Promoveram um bazar de prendas a serem recolhidas por duas comissões de senhoras. Na primeira: Virgínia da Rocha Salgado, Maria Faria d’Oliveira, Francisca Borges Mamede, Isabel Vieira Teófilo, Sabina Teófilo Padilha, Celicina de Moura Rolim, e Estefânia Nunes de Melo. Na segunda: Francisca Correia da Cunha, Luduvina Borges, Maria José Mendes Pacheco, Antônia Vieira da Cunha, Maria Borges da Cunha. O bazar realizou-se com banda de música, poesias, banquete e sarau dançante. Muitas dádivas chegaram das sociedades, a Dramática Maranguapense, a Fraternidade Cearense, e de abolicionistas, como Frederico C. Hull, capitão do May Monroe. Crescia o entusiasmo pelas manumissões: mais 16 delas. Cada novo escravo libertado era uma vitória.

 

Tudo se fazia para fechar as portas da “nefária mercadoria”. Denunciavam os negociantes de escravos chamando-os de Judas, hockers compradores de criaturas humanas, em panfletos e volantes. Que o povo corresse à praia, na hora dos embarques de escravos. “No Ceará não embarcará mais escravo!” Repelidos, vaiados no porto, os traficantes chamaram a polícia. Muito cedo haviam embarcado nove “peças”. Por meios legais os libertadores arrancaram dos navios alguns escravos. Entre eles, uma mãe seminua e quase morta de fome foi retirada do cargueiro Pará. Os escravos desceram debaixo de bandeira brasileira, ao som de música e ribombar de foguetes. Homens do mar eram celebrados. Um deles, o Dragão do Mar.

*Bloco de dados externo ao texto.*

(* ===== verification/RecEnter.v ===== *)
(** Entering a REC (runtime/rmi/run.c): the host's answer to the last exit is checked and brought
    into the REC before it runs again. *)
From S2P Require Import Prelude Types Granule Platform GranuleFind S2tte S2tt Measurement Buffer Walk Exec Realm Rtt Feature Rsi Gic Mpidr Psci Esr RealmCmd RsiCall Exit Rec.

Definition REC_ENTRY_FLAG_EMUL_MMIO : Z := 1 .<< 0.
Definition REC_ENTRY_FLAG_INJECT_SEA : Z := 1 .<< 1.
Definition REC_ENTRY_FLAG_TRAP_WFI : Z := 1 .<< 2.
Definition REC_ENTRY_FLAG_TRAP_WFE : Z := 1 .<< 3.
Definition REC_ENTRY_FLAG_RIPAS_RESPONSE : Z := 1 .<< 4.
Definition HCR_TWE : Z := 1 .<< 14.
Definition HCR_TWI : Z := 1 .<< 13.

(** * Layout of [struct rmi_rec_run] *)

Definition rec_enter_of_bytes (bytes : list Z) : rmi_rec_enter :=
  {| en_flags := member_at 0 8 bytes; en_gprs := array_at 0x200 (Z.to_nat REC_EXIT_NR_GPRS) bytes;
     en_gicv3_hcr := member_at 0x300 8 bytes; en_gicv3_lrs := array_at 0x308 (Z.to_nat REC_GIC_NUM_LRS) bytes |}.

Definition longs (l : list Z) : list Z := concat (le_bytes 8 <$> l).

Definition rec_exit_bytes (e : rmi_rec_exit) : list Z :=
  member 0x100 (longs [exit_reason e]) ++
  member 0x100 (longs [ex_esr e; ex_far e; ex_hpfar e]) ++
  member 0x100 (longs (ex_gprs e)) ++
  member 0x100 (longs (ex_gicv3_hcr e :: ex_gicv3_lrs e ++ [ex_gicv3_misr e; ex_gicv3_vmcr e])) ++
  member 0x100 (longs [ex_cntp_ctl e; ex_cntp_cval e; ex_cntv_ctl e; ex_cntv_cval e]) ++
  member 0x100 (longs [ripas_base e; ripas_top e] ++ le_bytes 1 (ripas_value e)) ++
  member 0x100 (le_bytes 4 (ex_imm e)) ++
  member 0x100 (longs [pmu_ovf_status e]).

(** * Completion of the last exit *)

Definition reset_last_run_info (r : rec) : rec :=
  set_last_run {| last_esr := 0; last_hpfar := last_hpfar (last_run r); last_far := last_far (last_run r) |} r.

(** The value that an emulated read gives to its register. *)
Definition mmio_read_value (esr gpr : Z) : result Z :=
  access_mask esr ≫= λ m,
  let val := gpr .& m in
  if esr_sign_extend esr then
    access_len esr ≫= λ len,
    let bit_count := u32 (len * 8) in
    let mask := 1 .<< (bit_count - 1) in
    let val := (val .^ mask) .- mask in
    Ok (if negb (esr_sixty_four esr) then val .& ((1 .<< 32) .- 1) else val)
  else Ok val.

Definition complete_mmio_emulation (r : rec) (rec_enter : rmi_rec_enter) : result (bool * rec) :=
  let esr := last_esr (last_run r) in
  let rt := esr_srt esr in
  if (en_flags rec_enter .& REC_ENTRY_FLAG_EMUL_MMIO) =? 0 then Ok (true, r)
  else if negb ((en_flags rec_enter .& REC_ENTRY_FLAG_INJECT_SEA) =? 0) then Ok (true, r)
  else if negb ((esr .& MASK_F ESR_EL2_EC) =? ESR_EL2_EC_DATA_ABORT) || ((esr .& ESR_EL2_ABORT_ISV_BIT) =? 0) then Ok (false, r)
  else
    (if negb (esr_is_write esr) && negb (rt =? 31) then
       aget (en_gprs rec_enter) 0 ≫= λ gpr,
       mmio_read_value esr gpr ≫= λ val,
       aset (regs r) rt val ≫= λ l, Ok (set_regs l r)
     else Ok r) ≫= λ r,
    Ok (true, set_pc (pc r .+ 4) r).

Definition complete_set_ripas (r : rec) : result rec :=
  let i := set_ripas r in
  if sr_base i =? sr_top i then Ok r
  else
    aset (regs r) 0 RSI_SUCCESS ≫= λ l,
    aset l 1 (sr_addr i) ≫= λ l,
    aset l 2 (if bool_decide (sr_ripas_val i = RIPAS_RAM) && negb (sr_addr i =? sr_top i) &&
                 match sr_response i with REJECT => true | ACCEPT => false end
              then RSI_REJECT else RSI_ACCEPT) ≫= λ l,
    Ok (set_set_ripas {| sr_base := 0; sr_top := 0; sr_addr := sr_addr i; sr_ripas_val := sr_ripas_val i;
                         sr_change_destroyed := sr_change_destroyed i; sr_response := sr_response i |} (set_regs l r)).

Definition complete_sea_insertion (r : rec) (rec_enter : rmi_rec_enter) : result (bool * rec) :=
  let esr := last_esr (last_run r) in
  let hpfar := last_hpfar (last_run r) in
  if (en_flags rec_enter .& REC_ENTRY_FLAG_INJECT_SEA) =? 0 then Ok (true, r)
  else if negb ((esr .& MASK_F ESR_EL2_EC) =? ESR_EL2_EC_DATA_ABORT) then Ok (false, r)
  else
    let fipa := hpfar_fipa hpfar in
    if addr_in_rec_par r fipa then Ok (false, r)
    else inject_sync_idabort_rec r ESR_EL2_ABORT_FSC_SEA ≫= λ r, Ok (true, r).

Definition complete_sysreg_emulation (r : rec) (rec_enter : rmi_rec_enter) : result rec :=
  let esr := last_esr (last_run r) in
  let rt := u32 (ESR_EL2_SYSREG_ISS_RT esr) in
  if negb ((esr .& MASK_F ESR_EL2_EC) =? ESR_EL2_EC_SYSREG) then Ok r
  else if ESR_EL2_SYSREG_IS_WRITE esr then Ok r
  else if negb (rt =? 31) then aget (en_gprs rec_enter) 0 ≫= λ v, aset (regs r) rt v ≫= λ l, Ok (set_regs l r)
  else Ok r.

Section enter.
Context {P : Platform} {H : Machine} {CF : Config} (gic_virt_feature : gic_virt_feature_s).

Definition complete_host_call (r : rec) (rec_enter : rmi_rec_enter) (rec_exit : rmi_rec_exit)
  : M state (bool * rec * rmi_rec_exit) :=
  if negb (host_call r) then mret (true, r, rec_exit)
  else
    complete_rsi_host_call r rec_enter ≫= λ '(r, walk_result),
    if abort walk_result
    then lift (emulate_stage2_data_abort r rec_exit (wr_rtt_level walk_result)) ≫= λ rec_exit, mret (false, r, rec_exit)
    else mret (true, set_host_call false r, rec_exit).

(** [rec->sysregs.hcr_el2] for the entry. *)
Definition entry_hcr (r : rec) (flags : Z) : Z :=
  let v := c_hcr_el2 (common_sysregs r) in
  let v := if negb ((flags .& REC_ENTRY_FLAG_TRAP_WFI) =? 0) then v .| HCR_TWI else v in
  if negb ((flags .& REC_ENTRY_FLAG_TRAP_WFE) =? 0) then v .| HCR_TWE else v.

(** * REC_ENTER *)

(** Outcome of what comes before [rec_run_loop]: the REC is refused, or leaves again at once, or
    runs. *)
Inductive entry := Refused (ret : Z) | Left (rec_exit : rmi_rec_exit) | Runs.

(** From the check of [rec->runnable] to [rec_run_loop]: the REC as it is then. *)
Definition prepare_rec (r : rec) (en : rmi_rec_enter) (rec_exit : rmi_rec_exit) : M state (entry * rec) :=
  if negb (runnable r) then mret (Refused RMI_ERROR_REC, r)
  else if psci_pending r then mret (Refused RMI_ERROR_REC, r)
  else
    lift (gic_validate_state gic_virt_feature en) ≫= λ valid : bool,
    if negb valid then mret (Refused RMI_ERROR_REC, r)
    else
      lift (gic_copy_state_from_rec_entry gic_virt_feature (gicstate (sysregs r)) en) ≫= λ g,
      let r := set_sysregs (set_gicstate g (sysregs r)) r in
      lift (complete_sea_insertion r en) ≫= λ o1 : bool * rec,
      let '(ok, r) := o1 in
      if negb ok then mret (Refused RMI_ERROR_REC, r)
      else
        lift (complete_mmio_emulation r en) ≫= λ o2 : bool * rec,
        let '(ok, r) := o2 in
        if negb ok then mret (Refused RMI_ERROR_REC, r)
        else
          let i := set_ripas r in
          let r := set_set_ripas
            {| sr_base := sr_base i; sr_top := sr_top i; sr_addr := sr_addr i; sr_ripas_val := sr_ripas_val i;
               sr_change_destroyed := sr_change_destroyed i;
               sr_response := if (en_flags en .& REC_ENTRY_FLAG_RIPAS_RESPONSE) =? 0 then ACCEPT else REJECT |} r in
          lift (complete_set_ripas r) ≫= λ r,
          lift (complete_sysreg_emulation r en) ≫= λ r,
          complete_host_call r en rec_exit ≫= λ o3 : bool * rec * rmi_rec_exit,
          let '(ok, r, rec_exit) := o3 in
          if negb ok then mret (Left rec_exit, r)
          else
            let r := reset_last_run_info r in
            mret (Runs, set_sysregs (set_hcr_el2 (entry_hcr r (en_flags en)) (sysregs r)) r).

(** [run] is [rec_run_loop]: what the realm and the handlers of its exits make of the REC and
    of the record for the host. *)
Definition enter_rec (run : rec → rmi_rec_exit → M state (rec * rmi_rec_exit)) (r : rec) (en : rmi_rec_enter)
  : M state (Z * rec * rmi_rec_exit) :=
  prepare_rec r en rmi_rec_exit_zero ≫= λ o : entry * rec,
  let '(e, r) := o in
  match e with
  | Refused ret => mret (ret, r, rmi_rec_exit_zero)
  | Left rec_exit => mret (RMI_SUCCESS, r, rec_exit)
  | Runs =>
      write_page SLOT_REC (PRec r) ≫= λ _,
      run r rmi_rec_exit_zero ≫= λ o : rec * rmi_rec_exit,
      let '(r, rec_exit) := o in
      lift (gic_copy_state_to_rec_exit gic_virt_feature (gicstate (sysregs r)) rec_exit) ≫= λ rec_exit,
      mret (RMI_SUCCESS, r, rec_exit)
  end.

(** The [switch] on the state of the realm; [None]: the REC may run. *)
Definition realm_state_refuses (realm_state : Z) : result (option Z) :=
  if realm_state =? REALM_NEW then pack_return_code RMI_ERROR_REALM 0 ≫= λ v, Ok (Some v)
  else if realm_state =? REALM_ACTIVE then Ok None
  else if realm_state =? REALM_SYSTEM_OFF then pack_return_code RMI_ERROR_REALM 1 ≫= λ v, Ok (Some v)
  else rassert false ≫= λ _, Ok None.

(** From the copy of the host's arguments on, with a reference on [g_rec] and no lock. *)
Definition enter_referenced (run : rec → rmi_rec_exit → M state (rec * rmi_rec_exit)) (g_run g_rec : Z) : M state Z :=
  ns_buffer_read SLOT_NS g_run 0 0x800 ≫= λ '(success, bytes),
  if negb success then atomic_granule_put_release g_rec ≫= λ _, mret RMI_ERROR_INPUT
  else
    let en := rec_enter_of_bytes bytes in
    map_assert g_rec SLOT_REC ≫= λ recp,
    read_rec recp ≫= λ r,
    map_assert (ri_g_rd r) SLOT_RD ≫= λ rdp,
    read_rd rdp ≫= λ d,
    let realm_state := get_rd_state_unlocked d in
    buffer_unmap rdp ≫= λ _,
    lift (realm_state_refuses realm_state) ≫= λ refused,
    match refused with
    | Some ret => mret (ret, rmi_rec_exit_zero)
    | None =>
        enter_rec run r en ≫= λ o : Z * rec * rmi_rec_exit,
        let '(ret, r, rec_exit) := o in
        write_page recp (PRec r) ≫= λ _, mret (ret, rec_exit)
    end ≫= λ o : Z * rmi_rec_exit,
    let '(ret, rec_exit) := o in
    buffer_unmap recp ≫= λ _,
    (if ret =? RMI_SUCCESS then
       ns_buffer_write SLOT_NS g_run 0x800 0x800 (rec_exit_bytes rec_exit) ≫= λ ok : bool,
       mret (if ok then ret else RMI_ERROR_INPUT)
     else mret ret) ≫= λ ret,
    atomic_granule_put_release g_rec ≫= λ _,
    mret ret.

Definition smc_rec_enter (run : rec → rmi_rec_exit → M state (rec * rmi_rec_exit)) (rec_addr rec_run_addr : Z) : M state Z :=
  lift (find_granule rec_run_addr) ≫= λ og_run,
  match og_run with
  | None => mret RMI_ERROR_INPUT
  | Some g_run =>
      granule_unlocked_state g_run ≫= λ st,
      if negb (st =? GRANULE_STATE_NS) then mret RMI_ERROR_INPUT
      else
        find_lock_unused_granule rec_addr GRANULE_STATE_REC ≫= λ '(res, og),
        if negb (res =? 0) then
          if res =? - EINVAL then mret RMI_ERROR_INPUT
          else massert (res =? - EBUSY) ≫= λ _, mret RMI_ERROR_REC
        else
          mderef og ≫= λ g_rec,
          atomic_granule_get g_rec ≫= λ _,
          granule_unlock g_rec ≫= λ _,
          enter_referenced run g_run g_rec
  end.
End enter.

Na igreja do Rosário, homens em círculo se ajoelharam para pedir bênçãos à bandeira oferecida aos libertos. Mulheres desprendiam do peito um cravo, uma rosa, uma dália, uma sempre-viva, jogando as flores sobre o pendão. Numa passeata, formosas deidades sacodiam flores e acenavam seus lenços brancos de linho. Eram mais 35 escravos libertados. Charivava a música. As tipografias trabalhavam com magnífico prelo a vapor. Alguém comprou duas escravas e queria leva-las para Belém. Ou embarcam ou corre sangue! Pois corra sangue! Se corresse bala, um coronel jurou que matava o chefe da polícia. Os carbonários roubavam escravos e os escondiam em sítios de abolicionistas. A luta se acirrava.